The new research focused on COVID-19 antibody levels recorded seven to nine months post initial-vaccination. Medical researchers at the Azrieli Faculty of Medicine of Bar-Ilan University and Ziv Medical Center in Safed report even prior infection and two doses of the vaccine don’t provide as much long-term protection as a third booster shot.
Among a group of participants, COVID antibody levels dropped considerably seven to nine months after their second vaccine dose. Importantly, this also held true among young adults and those who had a COVID infection prior to vaccination.
Boosters provide 10 times the protection
Across all participants, however, a third vaccine dose sparked protective antibody levels 10 times higher than after each person’s second dose.
Some doctors and scientists alike have speculated in recent months that a single round of vaccinations is sufficient for people who have already recovered from a case of COVID-19. This latest work indicates even these individuals should take a third dose to maintain their robust antibody levels over the long haul.
“The fact that antibody levels also decline in individuals with hybrid immunity — albeit not as rapidly than among those who were never infected — challenges the previously held assumption that these people don’t need further boosters. Our study suggests that they do,” says Prof. Michael Edelstein, of Bar-Ilan University’s Azrieli Faculty of Medicine, in a media release.

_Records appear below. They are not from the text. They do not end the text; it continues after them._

Lemma post_sensor_run creator timeout request w actor (input : ProvisionSensorInput) d :
  sensorProvisioner creator = service_ProvisionSensorFor (mkSensorProvisioningService ProvisionSensorForAdminOrOwner timeout) ->
  registry_ok d -> times_ok d -> year_ok (ww_now w) -> answering w -> ww_ctx w = Some None ->
  ww_new_id w ∉ e_id <$> entities d -> actor <> uuid_Nil -> ValidateProvisionSensorInput actor input = None ->
  forall limit, parsePostEntityRequest request limit = Ok (PostSensor input) ->
  post_answer (post_sensor_status actor input d) (SensorEntityID (ps_GatewayID input) (ps_SensorID input))
    (sensor_body input (answered_time w (sensor_row (ps_GatewayID input) (ps_SensorID input) d)))
    (sensor_added (ww_now w) (ww_new_id w) (parent_id (ps_GatewayID input) d) input d) d
    (postDigitalTwin (Some creator) limit (Some actor) true request w d).
Proof.
  intros Hcr Hok Ht Hnow Hw Hctx Hid Ha Hv limit Hreq. unfold postDigitalTwin, authenticated.
  rewrite bool_decide_false by done. cbn [negb]. rewrite Hreq. unfold CreateEntity. rewrite Hctx.
  assert (ValidateCreateEntityInput actor (ToDomain (PostSensor input)) = None) as ->.
  { unfold ValidateCreateEntityInput. cbn. by rewrite bool_decide_false, Hv. }
  cbn [ToDomain ce_Type ce_Gateway ce_Sensor]. rewrite Hcr. unfold service_ProvisionSensorFor. rewrite Hv. cbn [sensor_repository].
  rewrite ProvisionSensorForAdminOrOwner_run by done. unfold sensor_decision, post_sensor_status. cbn [andb negb].
  destruct (bool_decide (ps_GatewayID input ∈ _)); cbn [negb]; [|done].
  pose proof (graph_answer w actor input d Ht Hnow Hv) as Hgraph. unfold as_created in Hgraph.
  destruct (bool_decide (actor ∈ rg_admins d)); cbn [negb andb]; [by destruct (graph_decision w input d) as [[] ?]|].
  unfold owner_decision. destruct (rg_roles d !! (actor, ps_GatewayID input)) as [role|].
  - rewrite (bool_decide_false (Some role = None)) by done. destruct (decide (role = "owner")) as [->|Hr].
    + rewrite bool_decide_true by done. cbn [negb]. by destruct (graph_decision w input d) as [[] ?].
    + by rewrite bool_decide_false by congruence.
  - by rewrite bool_decide_true by done.
Qed.

Definition post_status actor (req : PostEntityRequest uuid) d : Z :=
  match req with
  | PostGateway input => post_gateway_status actor input d
  | PostSensor input => post_sensor_status actor input d
  end.

Definition post_urn (req : PostEntityRequest uuid) : string :=
  match req with
  | PostGateway input => GatewayEntityID (pg_GatewayID input)
  | PostSensor input => SensorEntityID (ps_GatewayID input) (ps_SensorID input)
  end.

(** The body of a success: what was asked for, with the creation time. *)
Definition post_body w (req : PostEntityRequest uuid) d : Body uuid :=
  match req with
  | PostGateway input => gateway_body input (answered_time w (gateway_row (pg_GatewayID input) d))
  | PostSensor input => sensor_body input (answered_time w (sensor_row (ps_GatewayID input) (ps_SensorID input) d))
  end.

(** The tables with the new graph. *)
Definition post_added w (req : PostEntityRequest uuid) d : RegistryDB uuid :=
  match req with
  | PostGateway input => gateway_added (ww_now w) (ww_new_id w) input d
  | PostSensor input => sensor_added (ww_now w) (ww_new_id w) (parent_id (ps_GatewayID input) d) input d
  end.

Lemma composed timeout creator gp sp : composeMutations timeout = Ok (creator, gp, sp) ->
  gatewayProvisioner creator = service_ProvisionGateway (mkProvisioningService
    (mkProvisioningRepository ProvisionGateway ProvisionSensor) timeout)
  /\ sensorProvisioner creator = service_ProvisionSensorFor (mkSensorProvisioningService ProvisionSensorForAdminOrOwner timeout)
  /\ gps_patcher gp = PatchGatewayMetadata /\ sps_patcher sp = PatchSensorMetadata.
Proof.
  unfold composeMutations, NewProvisioningService, NewAdminOrOwnerSensorProvisioningService, NewGatewayPatchService,
    NewSensorPatchService. destruct (timeout <=? 0); [done|]. intros H. injection H as <- <- <-. done.
Qed.

(** C7 On consistent tables and a database that answers, the composed handler of
    creation requests answers exactly what the tables decide: 201 with the
    location and the new graph for a new Gateway or Sensor, 200 and no change for
    one that is just so, 409 for one that differs, 403 without authority, and 404
    without the owner, the parent or the membership; never a server error. The whole
    body is fixed as well: a success carries every field of the request, the entity
    and the creation time (the stored one when it was there already), and a refusal
    the code and text of its status. *)
Theorem post_answered timeout creator gp sp limit request w actor req d :
  composeMutations timeout = Ok (creator, gp, sp) -> registry_ok d -> times_ok d -> year_ok (ww_now w) ->
  answering w -> ww_ctx w = Some None -> ww_new_id w ∉ e_id <$> entities d -> actor <> uuid_Nil ->
  parsePostEntityRequest request limit = Ok req ->
  post_answer (post_status actor req d) (post_urn req) (post_body w req d) (post_added w req d) d
    (postDigitalTwin (Some creator) limit (Some actor) true request w d).
Proof.
  intros Hc Hok Ht Hnow Hw Hctx Hid Ha Hreq. apply composed in Hc as (Hg & Hs & _).
  pose proof (parsed_post actor request limit req Ha Hreq) as Hv. unfold ValidateCreateEntityInput in Hv.
  rewrite bool_decide_false in Hv by done. destruct req as [input|input]; cbn in Hv.
  - eapply post_gateway_run; try done. by destruct (ValidateProvisionGatewayInput actor input).
  - eapply post_sensor_run; try done. by destruct (ValidateProvisionSensorInput actor input).
Qed.

(** ** Patches *)

(** The name after the patch. *)
Definition patch_name (req : PatchEntityInput) d : string :=
  match pei_Gateway req, pei_Sensor req with
  | Some input, _ => patched_name input (stored_gateway_name d (pi_GatewayID (pei_Target req)))
  | None, Some input => default "" (psi_Name input)
  | None, None => ""
  end.

Definition patch_gateway_status actor (g : string) d : Z :=
  if negb (bool_decide (actor ∈ rg_admins d)) then 403
  else if bool_decide (g ∈ gateways (rg_store d)) then 200 else 404.

Definition patch_sensor_status actor (g s : string) d : Z :=
  let admin := bool_decide (actor ∈ rg_admins d) in
  if negb (bool_decide (g ∈ gateways (rg_store d))) then 404
  else if negb admin && negb (bool_decide (is_Some (rg_roles d !! (actor, g)))) then 404
  else if negb admin && negb (bool_decide (rg_roles d !! (actor, g) = Some "owner")) then 403
  else if bool_decide (is_Some (sensors (rg_store d) !! (g, s))) then 200 else 404.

Over 500 healthcare workers at Ziv Medical Center took part in this study, which began right around the time COVID-19 vaccines became readily available. Each participant submitted a blood sample every two months post-vaccination. Researchers then analyzed each sample’s antibody levels, allowing the team to keep close track of how antibodies fluctuated and changed over time. Study authors also considered other factors, such as age, ethnicity, gender, and previous infection status as well.

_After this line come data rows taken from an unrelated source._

(* ===== verification/TwinService.v ===== *)
(** * Digital Twin reads: preparation and service

    [digitaltwin/read_preparation.go] and [digitaltwin/read_service.go] over the
    interfaces of [digitaltwin/interfaces.go]: validation before any access,
    resolution of the entity under the actor's membership, one time budget,
    and delegation of value histories to the telemetry service.  A nil
    dependency is [None]. *)

From S2P Require Import Prelude GoStrings GoTime GoFloat Identity Urn Uuid Store HistoryQuery HistoryStore.
From S2P Require Import History TwinModel Cursor TwinValidation.
#[local] Open Scope Z_scope.

(** ** Configuration *)

Record ReadPreparationConfig := mkReadConfig {
  rpc_QueryTimeout : Z;
  rpc_ListMaxLimit : Z;
  rpc_RelationshipMaxLimit : Z;
  rpc_HistoryMaxRange : Z;
  rpc_HistoryRawWindow : Z;
  rpc_HistoryMinPoints : Z;
  rpc_HistoryMaxPoints : Z;
}.

Definition DefaultReadPreparationConfig : ReadPreparationConfig :=
  mkReadConfig ContractDefaultQueryTimeout ContractMaxLimit ContractMaxLimit ContractMaxHistoryRange
    ContractMaxRawWindow ContractMinPointsLowerLimit ContractMaxPointsUpperLimit.

(** The error text, when the configuration is refused. *)
Definition ValidateReadPreparationConfig (cfg : ReadPreparationConfig) : option string :=
  if rpc_QueryTimeout cfg <=? 0 then Some "READ_QUERY_TIMEOUT must be a positive duration"
  else if ContractMaxQueryTimeout <? rpc_QueryTimeout cfg
  then Some "READ_QUERY_TIMEOUT cannot exceed contract hard cap of 5s"
  else if (rpc_ListMaxLimit cfg <=? 0) || (ContractMaxLimit <? rpc_ListMaxLimit cfg)
  then Some "TWIN_LIST_MAX_LIMIT cannot exceed contract hard cap of 200"
  else if (rpc_RelationshipMaxLimit cfg <=? 0) || (ContractMaxLimit <? rpc_RelationshipMaxLimit cfg)
  then Some "TWIN_RELATIONSHIP_MAX_LIMIT cannot exceed contract hard cap of 200"
  else if rpc_HistoryMaxRange cfg <=? 0 then Some "HISTORY_MAX_RANGE must be a positive duration"
  else if ContractMaxHistoryRange <? rpc_HistoryMaxRange cfg
  then Some "HISTORY_MAX_RANGE cannot exceed contract hard cap of 744h0m0s"
  else if rpc_HistoryRawWindow cfg <=? 0 then Some "HISTORY_RAW_WINDOW must be a positive duration"
  else if ContractMaxRawWindow <? rpc_HistoryRawWindow cfg
  then Some "HISTORY_RAW_WINDOW cannot exceed contract hard cap of 10s"
  else if rpc_HistoryMaxRange cfg <? rpc_HistoryRawWindow cfg
  then Some "HISTORY_RAW_WINDOW cannot exceed HISTORY_MAX_RANGE"
  else if rpc_HistoryMinPoints cfg <? ContractMinPointsLowerLimit
  then Some "HISTORY_MIN_POINTS cannot be less than contract lower limit of 100"
  else if ContractMaxPointsUpperLimit <? rpc_HistoryMinPoints cfg
  then Some "HISTORY_MIN_POINTS cannot exceed contract hard cap of 2000"
  else if ContractMaxPointsUpperLimit <? rpc_HistoryMaxPoints cfg
  then Some "HISTORY_MAX_POINTS cannot exceed contract hard cap of 2000"
  else if rpc_HistoryMaxPoints cfg <? rpc_HistoryMinPoints cfg
  then Some "HISTORY_MIN_POINTS must be less than or equal to HISTORY_MAX_POINTS"
  else None.

Definition NewReadPreparationConfig (timeout listMaxLimit relMaxLimit historyMaxRange historyRawWindow
    historyMinPoints historyMaxPoints : Z) : res string ReadPreparationConfig :=
  let cfg := mkReadConfig timeout listMaxLimit relMaxLimit historyMaxRange historyRawWindow historyMinPoints
               historyMaxPoints in
  match ValidateReadPreparationConfig cfg with
  | Some err => Err err
  | None => Ok cfg
  end.

(** [TwinConfig.ToReadPreparationConfig] of [config/read_bounds.go]. *)
Definition ToReadPreparationConfig (c : TwinConfig) (hist : HistoryConfig) : ReadPreparationConfig :=
  mkReadConfig (hb_QueryTimeout hist) (tb_ListMaxLimit c) (tb_RelationshipMaxLimit c) (hb_MaxRange hist)
    (hb_RawWindow hist) (hb_MinPoints hist) (hb_MaxPoints hist).

(** ** Interfaces *)

(** A nil result pointer beside a nil error is [None]. *)
Class EntityResolver (uuid : Type) `{UuidLib uuid} (R : Type) :=
  resolve_entity : R -> uuid -> ParsedIdentity -> HM uuid (option (ResolvedEntity uuid)).

Class TwinReader (uuid : Type) `{UuidLib uuid} (R : Type) := {
  ListEntities : R -> uuid -> TwinListQuery -> HM uuid (option TwinListResult);
  GetDetail : R -> uuid -> ResolvedEntity uuid -> TwinDetailQuery -> HM uuid (option TwinDetailResult);
  GetState : R -> uuid -> ResolvedEntity uuid -> HM uuid (option TwinStateResult);
  ReadTemporalHistory : R -> uuid -> ResolvedEntity uuid -> TwinHistoryQuery -> HM uuid (option (TwinHistoryResult uuid));
}.

Class TelemetryHistoryDelegator (uuid : Type) `{UuidLib uuid} (D : Type) :=
  delegate_history : D -> uuid -> TelemetryHistoryQuery -> HM uuid (option (TelemetryHistoryResult uuid)).

(** ** Preparation *)

Definition dependency : herror := HTwin ErrDependencyUnavailable.

Definition mapTelemetryHistoryError (err : HistoryError) : herror :=
  if bool_decide (err = ErrHistoryInvalidInput) then HTwin ErrInvalidInput else HErr err.

Section twins.
Context {uuid : Type} `{U : UuidLib uuid} {R Rd D : Type}.
Context `{!EntityResolver uuid R, !TwinReader uuid Rd, !TelemetryHistoryDelegator uuid D}.

Record ReadPreparation := mkReadPreparation {
  rp_resolver : option R;
  rp_cfg : ReadPreparationConfig;
}.

Definition NewReadPreparation (resolver : option R) (cfg : ReadPreparationConfig) : res string ReadPreparation :=
  match resolver with
  | None => Err "resolver is required"
  | Some _ =>
      match ValidateReadPreparationConfig cfg with
      | Some err => Err err
      | None => Ok (mkReadPreparation resolver cfg)
      end
  end.

(** [err = fn(...)] and the checks after it. *)
Definition run_scoped {T} (fn : HM uuid T) : HM uuid T :=
  leth r := scoped dependency fn in of_res r.

(** The checks of the resolver, the actor, the callback and the query, in the
    order all four operations make them. *)
Definition prepared {A T} (p : ReadPreparation) (actor : uuid) (fn : option A) (refusal : option herror)
    (k : R -> A -> HM uuid T) : HM uuid T :=
  match rp_resolver p with
  | None => hfail dependency
  | Some resolver =>
      if bool_decide (actor = uuid_Nil) then hfail (HTwin ErrNilActor)
      else match fn with
      | None => hfail (HTwin ErrInvalidInput)
      | Some fn => match refusal with Some err => hfail err | None => k resolver fn end
      end
  end.

Definition PrepareList {T} (p : ReadPreparation) (actor : uuid) (q : TwinListQuery)
    (fn : option (TwinListQuery -> HM uuid T)) : HM uuid T :=
  prepared p actor fn (HTwin <$> ValidateTwinListQuery q (rpc_ListMaxLimit (rp_cfg p))) (fun _ fn =>
    leth _ := ensure_ctx dependency in
    run_scoped (fn q)).

(** From the parsed name to the callback: the scope of [PrepareDetail],
    [PrepareState] and [PrepareHistory]. *)
Definition with_entity {T} (resolver : R) (actor : uuid) (parsed : ParsedIdentity)
    (fn : ResolvedEntity uuid -> HM uuid T) : HM uuid T :=
  leth _ := ensure_ctx dependency in
  leth r := htry (resolve_entity resolver actor parsed) in
  match r with
  | Err err => leth _ := ensure_ctx dependency in hfail err
  | Ok None => hfail (HTwin ErrNotFound)
  | Ok (Some entity) =>
      leth _ := ensure_ctx dependency in
      run_scoped (fn entity)
  end.

Definition PrepareDetail {T} (p : ReadPreparation) (actor : uuid) (q : TwinDetailQuery)
    (fn : option (ResolvedEntity uuid -> TwinDetailQuery -> HM uuid T)) : HM uuid T :=
  prepared p actor fn (HTwin <$> ValidateTwinDetailQuery q (rpc_RelationshipMaxLimit (rp_cfg p))) (fun resolver fn =>
    match ParseEntityURN (dq_EntityID q) with
    | Err _ => hfail (HTwin ErrInvalidInput)
    | Ok parsed => with_entity resolver actor parsed (fun entity => fn entity q)
    end).

Definition PrepareState {T} (p : ReadPreparation) (actor : uuid) (q : TwinStateQuery)
    (fn : option (ResolvedEntity uuid -> TwinStateQuery -> HM uuid T)) : HM uuid T :=
  prepared p actor fn (HTwin <$> ValidateTwinStateQuery q) (fun resolver fn =>
    match ParseEntityURN (sq_EntityID q) with
    | Err _ => hfail (HTwin ErrInvalidInput)
    | Ok parsed => with_entity resolver actor parsed (fun entity => fn entity q)
    end).

Definition effective_window (window : Z) : Z :=
  if (window <=? 0) || (ContractMaxRawWindow <? window) then ContractMaxRawWindow else window.

Definition with_window (q : TwinHistoryQuery) (window : Z) : TwinHistoryQuery :=
  mkTwinHistoryQuery (tq_EntityID q) (tq_Property q) (tq_Range q) (tq_Resolution q) (tq_MaxPoints q) window.

Definition PrepareHistory {T} (p : ReadPreparation) (actor : uuid) (q : TwinHistoryQuery)
    (fn : option (ResolvedEntity uuid -> TwinHistoryQuery -> HM uuid T)) : HM uuid T :=
  let cfg := rp_cfg p in
  prepared p actor fn (HTwin <$> ValidateTwinHistoryQuery q) (fun resolver fn =>
    match ParseEntityURN (tq_EntityID q) with
    | Err _ => hfail (HTwin ErrInvalidInput)
    | Ok parsed =>
        if negb (bool_decide (pi_Type parsed = EntityTypeSensor)) then hfail (HTwin ErrInvalidProperty)
        else if (tq_MaxPoints q <? rpc_HistoryMinPoints cfg) || (rpc_HistoryMaxPoints cfg <? tq_MaxPoints q)
        then hfail (HTwin ErrInvalidInput)
        else
          let effectiveRawWindow := effective_window (rpc_HistoryRawWindow cfg) in
          match ValidateHistoryTimeRange (tq_Range q) (tq_Resolution q) (rpc_HistoryMaxRange cfg) effectiveRawWindow
                  (tq_MaxPoints q) with
          | Some err => hfail (mapTelemetryHistoryError err)
          | None => with_entity resolver actor parsed (fun entity => fn entity (with_window q effectiveRawWindow))
          end
    end).

(** ** Service *)

Record readService := mkReadService {
  preparation : option ReadPreparation;
  reader : option Rd;
  telemetryHistory : option D;
}.

Definition NewReadService (prep : option ReadPreparation) (rd : option Rd) (history : option D)
    : res string readService :=
  match prep, rd, history with
  | None, _, _ => Err "preparation is required"
  | _, None, _ => Err "reader is required"
  | _, _, None => Err "telemetryHistory is required"
  | _, _, _ => Ok (mkReadService prep rd history)
  end.

(** A reader must not return a nil result with a nil error. *)
Definition non_nil {T} (what : string) (m : HM uuid (option T)) : HM uuid T :=
  leth r := m in
  match r with
  | None => hfail (HText ("unexpected digital twin error: " +:+ what +:+ " returned nil result without error")
                     (HTwin ErrUnexpected))
  | Some r => hret r
  end.

(** The dependencies every operation needs. *)
Definition with_reader {T} (s : readService) (k : ReadPreparation -> Rd -> HM uuid T) : HM uuid T :=
  match preparation s, reader s with
  | Some prep, Some rd => k prep rd
  | _, _ => hfail dependency
  end.

Definition ListTwins (s : readService) (actor : uuid) (q : TwinListQuery) : HM uuid TwinListResult :=
  with_reader s (fun prep rd =>
    PrepareList prep actor q (Some (fun validatedQ => non_nil "reader" (ListEntities rd actor validatedQ)))).

Definition GetTwinDetail (s : readService) (actor : uuid) (q : TwinDetailQuery) : HM uuid TwinDetailResult :=
  with_reader s (fun prep rd =>
    PrepareDetail prep actor q (Some (fun entity validatedQ => non_nil "reader" (GetDetail rd actor entity validatedQ)))).

Definition GetTwinState (s : readService) (actor : uuid) (q : TwinStateQuery) : HM uuid TwinStateResult :=
  with_reader s (fun prep rd =>
    PrepareState prep actor q (Some (fun entity _ => non_nil "reader" (GetState rd actor entity)))).

(** The sentinels of [telemetry] that [digitaltwin] re-exports. *)
Definition is_borrowed (err : herror) : bool :=
  is_history ErrHistoryRangeTooLarge err || is_history ErrHistoryInvalidResolution err
  || is_history ErrHistoryRawLimitExceeded err || is_history ErrHistoryResolutionTooFine err.

(** [err] itself when it already carries the sentinel. *)
Definition as_twin (e : TwinError) (err : herror) : herror := if is_twin e err then err else HJoin (HTwin e) err.

Definition mapTelemetryDelegationError (err : herror) : herror :=
  if is_borrowed err then err
  else if is_twin ErrNotFound err || is_history ErrHistoryNotFound err then as_twin ErrNotFound err
  else if is_twin ErrDependencyUnavailable err || is_history ErrHistoryDependency err || is_cause Canceled err
          || is_cause DeadlineExceeded err then as_twin ErrDependencyUnavailable err
  else if is_twin ErrInvalidInput err || is_history ErrHistoryInvalidInput err then as_twin ErrInvalidInput err
  else if is_twin ErrNilActor err || is_history ErrHistoryNilActor err then as_twin ErrNilActor err
  else as_twin ErrUnexpected err.

Definition delegateTelemetryHistory (s : readService) (actor : uuid) (entity : ResolvedEntity uuid) (q : TwinHistoryQuery)
    : HM uuid (option (TwinHistoryResult uuid)) :=
  match telemetryHistory s with
  | None => hfail dependency
  | Some history =>
      leth _ := ensure_ctx dependency in
      let telemQ := mkHistoryQuery (re_GatewayID entity) (re_SensorID entity) (tq_Range q) (tq_Resolution q)
                      (tq_MaxPoints q) in
      leth r := scoped dependency (delegate_history history actor telemQ) in
      match r with
      | Err err => hfail (mapTelemetryDelegationError err)
      | Ok None => hfail (HText "unexpected digital twin error: telemetry delegator returned nil result without error"
                            (HTwin ErrUnexpected))
      | Ok (Some telemRes) =>
          hret (Some (mkTwinHistoryResult (re_PublicURN entity) SelectorValue (hr_Unit telemRes) (hr_From telemRes)
                        (hr_To telemRes) (hr_Mode telemRes) (hr_Resolution telemRes) (hr_PointCount telemRes)
                        (Some telemRes) [] []))
      end
  end.

Definition GetTwinHistory (s : readService) (actor : uuid) (q : TwinHistoryQuery) : HM uuid (TwinHistoryResult uuid) :=
  with_reader s (fun prep rd =>
    PrepareHistory prep actor q (Some (fun entity validatedQ =>
      match tq_Property validatedQ with
      | SelectorSampleIntervalUS => non_nil "reader" (ReadTemporalHistory rd actor entity validatedQ)
      | SelectorValue => non_nil "telemetry delegator" (delegateTelemetryHistory s actor entity validatedQ)
      | SelectorOther _ => hfail (HTwin ErrInvalidProperty)
      end))).

End twins.
Arguments ReadPreparation : clear implicits.
Arguments readService : clear implicits.
Arguments mkReadPreparation {R}.
Arguments mkReadService {R Rd D}.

“Cohort studies are important because COVID-19 is a constantly evolving situation and we still don’t know who needs to be vaccinated and how frequently. This question becomes especially complicated in people who’ve already been infected when considering whether they require vaccination and, if so, how many doses,” Prof. Edelstein concludes. “Infection in itself is not enough to protect individuals over the long term.”
The study is published in the journal Clinical Infectious Diseases.